The limitation is obvious: NVIDIA only. No AMD, no Intel, no Apple Silicon. Paired with Sunshine (an open-source host), you can work around this — but setup complexity goes up significantly. Not for the non-technical user.
Pros
- Free and open source
- Low latency with NVIDIA GPUs
- Active community development
- Works with Sunshine for non-NVIDIA
Cons
- NVIDIA-only natively
- Complex setup with Sunshine
- Gaming-focused, not productivity
- No enterprise features
Bottom line. The free-and-open answer to Parsec if you are willing to do the wiring yourself.
Apple Screen Sharing
Best for · Quick Mac-to-Mac access on local networkApple Screen Sharing is already on your Mac. Open Finder, click a shared Mac in the sidebar, hit "Share Screen." Zero setup. For quick local-network tasks — checking a file on your iMac from your MacBook — it is hard to beat the convenience.
But Apple's Screen Sharing uses the ancient VNC protocol. No hardware video encoding. No modern compression. Over the internet, it is borderline unusable. Even on a local network, you will notice the compression artifacts and sluggish cursor. It is fine for the occasional quick check, but not for sustained work.
Pros
- Built into every Mac
- Zero setup on local network
- Free, no account needed
- iCloud Relay for remote access
Cons
- VNC protocol — very outdated
- Poor image quality
- High latency, especially remote
- Mac-to-Mac only
- No hardware acceleration
Bottom line. Great for ten-second LAN check-ins. Painful the moment you try to actually work through it.
Quick comparison: which app is right for you?
Here is the honest answer based on what you actually need:
- For daily creative or dev work on Mac → Remio. Native performance makes a real difference when you are in Xcode or Figma for hours.
- For gaming from a Windows PC → Parsec or Moonlight. Both are optimized for gaming workloads. Parsec is easier to set up; Moonlight is free and open source (but NVIDIA-only).
- For enterprise IT support → AnyDesk. Despite the 2024 breach, it has the enterprise features (session logging, mass deployment) that IT departments need.
- For free, quick, one-off access → Chrome Remote Desktop. It is not great, but it is free and works everywhere.
- For quick local Mac-to-Mac checks → Apple Screen Sharing. It is already there.
What we would pick (if we did not build Remio)

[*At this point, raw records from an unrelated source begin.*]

(** * Notion MCP server: the API client and the tool dispatcher of [main.py]

    A shallow embedding of [src/main.py] and the properties of its
    retry loop, payload builders, credential resolution and dispatcher.

    Python values are embedded as the inductive [value]; a [dict] is an
    association list in insertion order.  Floats are left out.  Strings
    are sequences of ASCII characters.  The HTTP exchanges of the
    [requests] library are a script: the list of what each successive
    call of [requests.get/post/patch/delete] meets (an exception of the
    library or a response).  A run returns its result together with the
    events it produced, in order: requests sent, sleeps, log lines. *)

From Stdlib Require Import ZArith String Ascii List Bool Lia DecimalString.
Import ListNotations.
Set Warnings "-register-all".
Local Open Scope string_scope.
Local Open Scope Z_scope.

(** ** Python values *)

Module Py.

Inductive value : Type :=
| VNone
| VBool (b : bool)
| VInt (z : Z)
| VStr (s : string)
| VList (l : list value)
| VDict (d : list (string * value)).

(** The classes of [requests.exceptions] the code can meet; all of them
    derive from [RequestException]. *)
Inductive requests_error : Type :=
| ConnectionError
| Timeout
| HTTPError
| JSONDecodeError.

(** Exceptions; every one of them derives from [Exception]. *)
Inductive exn : Type :=
| KeyError (key : string)
| TypeError (msg : string)
| ValueError (msg : string)
| OverflowError (msg : string)
| AttributeError (msg : string)
| RequestException (cls : requests_error) (msg : string)
| NotionAPIError (msg : string)
| NotionAuthError (msg : string).

(** What a piece of Python code does: it returns, it raises, or it is
    still waiting for an HTTP exchange the script does not hold. *)
Inductive run (A : Type) : Type :=
| Return (a : A)
| Raise (e : exn)
| Pending.
Arguments Return {A} a.
Arguments Raise {A} e.
Arguments Pending {A}.

Definition bind {A B} (m : run A) (k : A -> run B) : run B :=
  match m with
  | Return a => k a
  | Raise e => Raise e
  | Pending => Pending
  end.

Notation "x <- m ;; k" := (bind m (fun x => k))
  (at level 61, m at next level, right associativity).

(** *** Text *)

Definition string_of_Z (z : Z) : string := NilZero.string_of_int (Z.to_int z).
(** * The graph-flow executor of plugins/graph/src/index.ts

    A shallow embedding of [defineGraph]: the node registry with [addNode]
    and [removeNode], and the traversal loop of the executor, followed by the
    properties the specification states about them.

    Conventions of the embedding.
    - JavaScript data are values of [Value]; numbers are restricted to
      integers.
    - A zod schema is known by its [safeParse]; the combinators the source
      uses ([z.any], [z.string], [z.object]) and the ones of the scenarios
      of the specification ([z.number], [z.literal]) are in module [z].
    - Flows, the entrypoint, [beforeFinish] and the streaming callback are
      user code run by the host: they are functions over an abstract
      [World] they may read and change, and they may raise.
    - The registry [nodes] is an object literal used as a map: [nodes[key]]
      finds the flow stored under [key], and otherwise what every object
      inherits from [Object.prototype].
    - Values are data. The one object the loop shares between user code,
      the [state] it hands to a node and later to [beforeFinish], is
      followed through the world in section [ByRef].
    - One invocation is sequential; the registry is not changed while a
      traversal runs (section 5 of the specification).
    - [while (true)] is unfolded [fuel] times; [OutOfFuel] stands for a
      traversal that is still running after that many iterations. *)

From Stdlib Require Import ZArith.
From stdpp Require Import gmap strings list.
(** * SQLRAG: extraction of SQL and chart code from model responses,
      the Redis cache wrapper and the request pipeline

    A shallow embedding of [sqlrag/utils.py], [sqlrag/cache.py],
    [sqlrag/open_llm.py] and [sqlrag/open_sql_rag.py].

    Conventions of the embedding.
    - A Python [str] is a list of characters whose code points lie below
      256 (the Latin-1 part of Unicode); Rocq's [ascii] is read as such a
      code point.  Every character test below ([isspace], [\w], case
      mapping) is the Unicode one restricted to that range.
    - Python's [re] is a backtracking matcher; [Re.exec] follows its
      priorities (alternatives left to right, [*] longest first, [*?]
      shortest first) and [Re.search] tries the start positions from left
      to right.
    - A call that can raise returns [Raise e] or [Ret v]; the pipeline
      threads an explicit world (collaborator states, clock, call trace)
      that survives a raise, as the side effects of a Python call do. *)

From Stdlib Require Import List Ascii String NArith ZArith Bool Arith Lia.
From Stdlib Require Import Floats.
Import ListNotations.

Set Implicit Arguments.
Set Warnings "-register-all".

(** ** Python strings *)

Definition str := list ascii.

(** A literal of the source, as a [str]. *)
Definition s_ (x : string) : str := list_ascii_of_string x.

Definition code (c : ascii) : N := N_of_ascii c.

Definition in_range (lo hi n : N) : bool := ((lo <=? n) && (n <=? hi))%N.

Module Py.

(** [str.isspace] on one character, also the class [\s] of a [str]
    pattern: TAB..CR, FS..US, SPACE, NEL and NBSP below 256. *)
Definition isspace (c : ascii) : bool :=
  let n := code c in
  in_range 9 13 n || in_range 28 32 n || (n =? 133)%N || (n =? 160)%N.

(** The class [\w] of a [str] pattern: alphanumeric (alphabetic,
    decimal, digit or numeric) or the underscore. *)
Definition isword (c : ascii) : bool :=
  let n := code c in
  in_range 48 57 n || in_range 65 90 n || (n =? 95)%N || in_range 97 122 n
  || (n =? 170)%N || in_range 178 179 n || (n =? 181)%N
  || in_range 185 186 n || in_range 188 190 n
  || in_range 192 214 n || in_range 216 246 n || in_range 248 255 n.

(** [str.lower] on one character: A-Z and the capitals of the Latin-1
    supplement (all of 192..222 but the multiplication sign). *)
Definition lower_char (c : ascii) : ascii :=
  let n := code c in
  if in_range 65 90 n || (in_range 192 222 n && negb (n =? 215)%N)
  then ascii_of_N (n + 32) else c.

Definition lower (s : str) : str := map lower_char s.

(** [str.upper] on one character.  The result is a sequence of code
    points: the sharp s becomes two letters, and the micro sign and the
    y with diaeresis leave the range below 256. *)
Definition upper_char (c : ascii) : list N :=
  let n := code c in
  (if in_range 97 122 n then [n - 32]
   else if n =? 181 then [924]
   else if n =? 223 then [83; 83]
   else if in_range 224 254 n && negb (n =? 247) then [n - 32]
   else if n =? 255 then [376]
   else [n])%N.

Definition upper (s : str) : list N := flat_map upper_char s.

Definition codes (s : str) : list N := map code s.

(** [x.startswith(p)] *)
Fixpoint startswith (x p : list N) : bool :=
  match p, x with
  | [], _ => true
  | _ :: _, [] => false
  | b :: p', a :: x' => (a =? b)%N && startswith x' p'
  end.

Fixpoint lstrip (s : str) : str :=
  match s with
  | c :: t => if isspace c then lstrip t else s
  | [] => []
  end.

Definition rstrip (s : str) : str := rev (lstrip (rev s)).

(** [str.strip()] *)
Definition strip (s : str) : str := rstrip (lstrip s).

Definition ascii_eqb (a b : ascii) : bool := (code a =? code b)%N.

Fixpoint str_eqb (a b : str) : bool :=
  match a, b with
  | [], [] => true
  | x :: a', y :: b' => ascii_eqb x y && str_eqb a' b'
  | _, _ => false
  end.

End Py.

(** ** The part of Python's [re] that the patterns of the package use *)

Module Re.

(** One-character items. *)
Inductive cset : Type :=
| CAny                 (* .      *)
| CSpace               (* \s     *)
| CNot (c : ascii)     (* [^c]   *)
| CLit (c : ascii).    (* c      *)

Inductive regex : Type :=
| Eps
| Chr (cs : cset)
| Bnd                              (* \b        *)
| Seq (r1 r2 : regex)
| Alt (r1 r2 : regex)              (* r1|r2     *)
| Star (greedy : bool) (cs : cset) (* cs* , cs*? *)
| Grp (n : nat) (r : regex).       (* (r), numbered *)

Record flags : Type := { ignorecase : bool; dotall : bool }.

(** [re.DOTALL] and [re.DOTALL | re.IGNORECASE] *)
Definition DOTALL : flags := {| ignorecase := false; dotall := true |}.
Definition DOTALL_IGNORECASE : flags := {| ignorecase := true; dotall := true |}.

Definition newline : ascii := ascii_of_N 10.

(** Does character [c] belong to the item?  Under IGNORECASE a literal
    is compared after lowering both sides. *)
Definition accepts (f : flags) (cs : cset) (c : ascii) : bool :=
  match cs with
  | CAny => dotall f || negb (Py.ascii_eqb c newline)
  | CSpace => Py.isspace c
  | CNot x => negb (Py.ascii_eqb c x)
  | CLit x =>
      if ignorecase f
      then Py.ascii_eqb (Py.lower_char c) (Py.lower_char x)
      else Py.ascii_eqb c x
  end.

(** A literal string of the pattern. *)
Fixpoint lit (s : str) : regex :=
  match s with
  | [] => Eps
  | c :: t => Seq (Chr (CLit c)) (lit t)
  end.

(** Captured groups, most recent first. *)
Definition caps := list (nat * str).

Fixpoint lookup (n : nat) (g : caps) : option str :=
  match g with
  | [] => None
  | (k, v) :: g' => if Nat.eqb k n then Some v else lookup n g'
  end.

(** [\b]: exactly one of the two neighbours is a word character. *)
Definition at_boundary (prev : option ascii) (s : str) : bool :=
  let w o := match o with Some c => Py.isword c | None => false end in
  xorb (w prev) (w (hd_error s)).

Section Exec.
Variable f : flags.
Variable R : Type.

(** What remains to be matched: it receives the character before the
    position, the rest of the text and the groups so far. *)
Definition cont := option ascii -> str -> caps -> option R.

(** [cs*?]: the continuation first, one more character on failure. *)
Fixpoint star_lazy (cs : cset) (prev : option ascii) (s : str)
         (k : option ascii -> str -> option R) : option R :=
  match k prev s with
  | Some x => Some x
  | None =>
      match s with
      | c :: t => if accepts f cs c then star_lazy cs (Some c) t k else None
      | [] => None
      end
  end.

(** [cs*]: as many characters as possible, then one less on failure. *)
Fixpoint star_greedy (cs : cset) (prev : option ascii) (s : str)
         (k : option ascii -> str -> option R) : option R :=
  match s with
  | c :: t =>
      if accepts f cs c
      then match star_greedy cs (Some c) t k with
           | Some x => Some x
           | None => k prev s
           end
      else k prev s
  | [] => k prev s
  end.

Fixpoint exec (r : regex) (prev : option ascii) (s : str) (g : caps)
         (k : cont) : option R :=
  match r with
  | Eps => k prev s g
  | Chr cs =>
      match s with
      | c :: t => if accepts f cs c then k (Some c) t g else None
      | [] => None
      end
  | Bnd => if at_boundary prev s then k prev s g else None
  | Seq r1 r2 => exec r1 prev s g (fun p' s' g' => exec r2 p' s' g' k)
  | Alt r1 r2 =>
      match exec r1 prev s g k with
      | Some x => Some x
      | None => exec r2 prev s g k
      end
  | Star true cs => star_greedy cs prev s (fun p' s' => k p' s' g)
  | Star false cs => star_lazy cs prev s (fun p' s' => k p' s' g)
  | Grp n r1 =>
      exec r1 prev s g
           (fun p' s' g' =>
              k p' s' ((n, firstn (List.length s - List.length s') s) :: g'))
  end.
End Exec.

(** A match object: where the match starts, the whole match
    ([group(0)]) and the groups that took part in it. *)
Record Match : Type := {
  m_start : nat;
  m_group0 : str;
  m_caps : caps
}.

(** [m.group(n)] for n >= 1: [None] when the group took no part. *)
Definition group (n : nat) (m : Match) : option str := lookup n (m_caps m).

(** One match attempt at the current position. *)
Definition attempt (f : flags) (r : regex) (prev : option ascii) (s : str)
  : option (str * caps) :=
  exec f r prev s [] (fun _ s' g => Some (s', g)).

(** [re.search]: the first position, from the left, with a match. *)
Fixpoint search_from (f : flags) (r : regex) (prev : option ascii)
         (i : nat) (s : str) : option Match :=
  match attempt f r prev s with
  | Some (s', g) =>
      Some {| m_start := i;
              m_group0 := firstn (List.length s - List.length s') s;
              m_caps := g |}
  | None =>
      match s with
      | c :: t => search_from f r (Some c) (S i) t
      | [] => None
      end
  end.

Definition search (r : regex) (s : str) (f : flags) : option Match :=
  search_from f r None 0 s.

End Re.

(** ** Python values and exceptions *)

(** The values the package handles: what [json.loads] can return, and
    the match object of [re]. *)
Inductive pyvalue : Type :=
| PNone
| PBool (b : bool)
| PInt (z : Z)
| PFloat (x : float)
| PStr (s : str)
| PList (l : list pyvalue)
| PDict (d : list (str * pyvalue))
| PMatch (m : Re.Match).

(** Truth value of an object, as [if x:] tests it. *)
Definition truthy (v : pyvalue) : bool :=
  match v with
  | PNone => false
  | PBool b => b
  | PInt z => negb (z =? 0)%Z
  | PFloat x => negb (PrimFloat.eqb x PrimFloat.zero)
  | PStr s => match s with [] => false | _ => true end
  | PList l => match l with [] => false | _ => true end
  | PDict d => match d with [] => false | _ => true end
  | PMatch _ => true
  end.

Inductive exn_class : Type :=
| InvalidInputError        (* sqlrag/exceptions.py *)
| KeyError
| AttributeError
| TypeError
| OtherException (name : str).  (* any other subclass of Exception *)

(** A raised exception: its class and [str(e)]. *)
Record exn : Type := { e_class : exn_class; e_str : str }.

Honest answer: Moonlight + Sunshine for a free setup, or Parsec for ease of use. Both prioritize the right things — low latency, hardware acceleration, quality streaming.
The remote desktop category has been stagnant for years. Most apps were designed in the TeamViewer era for IT support, not for developers and creators who need their remote machine to feel local. That is the gap we are trying to fill with Remio.

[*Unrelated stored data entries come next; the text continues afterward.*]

Definition CILINDROS_FB : list Z :=
  Eval cbv in sorted_reverse CILINDROS_FB_literal.

(** ** [evaluar_z_uniforme]: vertical fit on one cylinder *)

(** The [detalle] message.  Its first form interpolates two floats with
    float formatting, so the message is kept as a tag with its arguments. *)
Inductive Detalle : Type :=
  | DesarrolloMenorQueAlto (desarrollo alto_etq : Q)
      (* "Desarrollo {desarrollo:.1f} mm < Alto etiqueta {alto_etq} mm" *)
  | DetalleOK                    (* "OK" *)
  | SinCombinacionValida.        (* "Sin combinación válida de n" *)

Record EvaluacionZUniforme : Type := mkEvaluacionZUniforme {
  ev_z : Z;
  ev_desarrollo_mm : Q;
  ev_n : Z;
  ev_gap : Q;
  ev_diff_obj : Q;
  ev_valido : bool;
  ev_detalle : Detalle
}.

(** The tuple [cand = (n, gap, diff)]. *)
Definition Candidato : Type := (Z * Q * Q)%type.

(** The update of [mejor] at the end of the loop body. *)
Definition actualizar_mejor (mejor : option Candidato) (cand : Candidato)
  : option Candidato :=
  match mejor with
  | None => Some cand
  | Some (n_best, gap_best, diff_best) =>
      let '(c0, c1, c2) := cand in
      if (n_best <? c0)%Z
         || ((c0 =? n_best)%Z
             && (Qltb c2 diff_best
                 || (Qeq_bool c2 diff_best && Qltb c1 gap_best)))
      then Some cand
      else mejor
  end.

(** The loop [for n in range(1, max_n + 1)] with its [break] and
    [continue], over the values of [n] still to visit. *)
Fixpoint bucle_n (ns : list Z) (desarrollo alto_etq gap_obj gap_min gap_max : Q)
    (mejor : option Candidato) : Run (option Candidato) :=
  match ns with
  | [] => ret mejor
  | n :: resto =>
      if Qltb desarrollo (inject_Z n * alto_etq) then ret mejor
      else
        gap <- truediv (desarrollo - inject_Z n * alto_etq) (inject_Z n) ;;
        if Qltb gap 0 then
          bucle_n resto desarrollo alto_etq gap_obj gap_min gap_max mejor
        else if (1 <? n)%Z && (Qltb gap gap_min || Qltb gap_max gap) then
          bucle_n resto desarrollo alto_etq gap_obj gap_min gap_max mejor
        else
          let gap := if (n =? 1)%Z then py_max gap gap_min else gap in
          let diff := Qabs (gap - gap_obj) in
          bucle_n resto desarrollo alto_etq gap_obj gap_min gap_max
            (actualizar_mejor mejor (n, gap, diff))
  end.

Definition evaluar_z_uniforme (z : Z) (alto_etq gap_obj gap_min gap_max : Q)
    (max_n : Z) : Run EvaluacionZUniforme :=
  let desarrollo := inject_Z z * FACTOR_CILINDRO_A_MM in
  if Qltb desarrollo alto_etq then
    ret (mkEvaluacionZUniforme z desarrollo 0 0 9999 false
           (DesarrolloMenorQueAlto desarrollo alto_etq))
  else
    mejor <- bucle_n (py_range 1 (max_n + 1)) desarrollo alto_etq
               gap_obj gap_min gap_max None ;;
    match mejor with
    | Some (n_sel, gap_sel, diff_sel) =>
        ret (mkEvaluacionZUniforme z desarrollo n_sel gap_sel diff_sel true
               DetalleOK)
    | None =>
        ret (mkEvaluacionZUniforme z desarrollo 0 0 9999 false
               SinCombinacionValida)
    end.

(** *** Feasible repeats, in the words of the specification *)

(** The gap of [n] repeats: [(circumference - n * height) / n]. *)
Definition gap_de (desarrollo alto_etq : Q) (n : Z) : Q :=
  (desarrollo - inject_Z n * alto_etq) / inject_Z n.

(** [n] is one of the repeats the selection ranges over: between 1 and the
    bound, [n * height <= circumference], a gap that is not negative and,
    for [n > 1], lies in [[gap_min, gap_max]]. *)
Definition factible (desarrollo alto_etq gap_min gap_max : Q) (max_n n : Z)
  : Prop :=
  (1 <= n <= max_n)%Z
  /\ inject_Z n * alto_etq <= desarrollo
  /\ 0 <= gap_de desarrollo alto_etq n
  /\ ((1 < n)%Z ->
      gap_min <= gap_de desarrollo alto_etq n
      /\ gap_de desarrollo alto_etq n <= gap_max).

(** The gap the evaluator reports for [n] repeats: that of [n], raised to
    [gap_min] when [n = 1]. *)
Definition gap_reportado (desarrollo alto_etq gap_min : Q) (n : Z) : Q :=
  if (n =? 1)%Z
  then py_max (gap_de desarrollo alto_etq n) gap_min
  else gap_de desarrollo alto_etq n.

(** The strict priority order of the selection: more repeats; on a tie, a
    smaller distance to the target gap; on a further tie, a smaller gap. *)
Definition no_peor (gap_obj : Q) (n1 : Z) (g1 : Q) (n2 : Z) (g2 : Q) : Prop :=
  (n2 < n1)%Z
  \/ (n1 = n2
      /\ (Qabs (g1 - gap_obj) < Qabs (g2 - gap_obj)
          \/ (Qabs (g1 - gap_obj) == Qabs (g2 - gap_obj) /\ g1 <= g2))).

(** ** [evaluar_rollo_estandar]: horizontal fit on one roll *)

(** The returned dict.  The two early returns carry no ["ancho_util"] key. *)
Record EvaluacionRollo : Type := mkEvaluacionRollo {
  etq_eje : Z;
  gap_entre : option Q;
  aprovechamiento_pct : Q;
  ancho_util : option Q
}.

Definition evaluar_rollo_estandar (ancho_mm ancho_etq gap_h_usado bandera_mm : Q)
  : Run EvaluacionRollo :=
  if Qle_bool ancho_mm 0 then ret (mkEvaluacionRollo 0 None 0 None)
  else
    let paso := ancho_etq + gap_h_usado in
    if Qle_bool paso 0 then ret (mkEvaluacionRollo 0 None 0 None)
    else
      let ancho_util := py_max 0 (ancho_mm - bandera_mm) in
      c <- floordiv ancho_util paso ;;
      let etq_eje := Z.max 0 (py_int c) in
      '(ancho_util, etq_eje) <-
        (if (etq_eje <=? 0)%Z then
           let ancho_util := ancho_mm in
           c <- floordiv ancho_util paso ;;
           ret (ancho_util, Z.max 0 (py_int c))
         else ret (ancho_util, etq_eje)) ;;
      '(etq_eje, gap_entre) <-
        (if (etq_eje <=? 0)%Z && Qle_bool ancho_etq ancho_util then
           let etq_eje := 1%Z in
           let gap_total := py_max 0 (ancho_util - ancho_etq) in
           ret (etq_eje, Some gap_total)
         else
           let gap_total :=
             py_max 0 (ancho_util - inject_Z etq_eje * ancho_etq) in
           if (1 <? etq_eje)%Z then
             g <- truediv gap_total (inject_Z (etq_eje - 1)) ;;
             ret (etq_eje, Some g)
           else ret (etq_eje, None)) ;;
      aprovechamiento <-
        (if Qltb 0 ancho_util then
           r <- truediv (inject_Z etq_eje * ancho_etq) ancho_util ;;
           ret (r * 100)
         else ret 0) ;;
      ret (mkEvaluacionRollo etq_eje gap_entre aprovechamiento (Some ancho_util)).

(** ** [calcular_metraje_material]: material usage *)

Record Metraje : Type := mkMetraje {
  repeticiones_reales : Q;
  ml : Q;
  m2 : Q
}.

Definition calcular_metraje_material (unidades etq_repeat : Z)
    (desarrollo_mm ancho_rollo_mm ajuste_mm : Q) : Run Metraje :=
  if (etq_repeat <=? 0)%Z || Qle_bool desarrollo_mm 0
     || Qle_bool ancho_rollo_mm 0
  then ret (mkMetraje 0 0 0)
  else
    repeticiones_reales <- truediv (inject_Z unidades) (inject_Z etq_repeat) ;;
    let longitud_sin_merma_mm := repeticiones_reales * desarrollo_mm in
    let merma_mm := repeticiones_reales * ajuste_mm in
    let longitud_total_mm := longitud_sin_merma_mm + merma_mm in
    let ml := longitud_total_mm / 1000 in
    let m2 := ml * (ancho_rollo_mm / 1000) in
    ret (mkMetraje repeticiones_reales ml m2).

But we are new. We do not have file transfer yet. We do not support Windows hosting yet. If you need those things today, the options above will serve you well.
The best remote desktop app is the one that disappears — where you forget you are not sitting at the actual machine.
Whatever you choose, optimize for latency and security. Those are the two things that matter most and the two things marketing pages are most likely to exaggerate. Test with your actual network conditions, not the demo video on the website.
We update this guide as the landscape changes. Last updated: May 2026.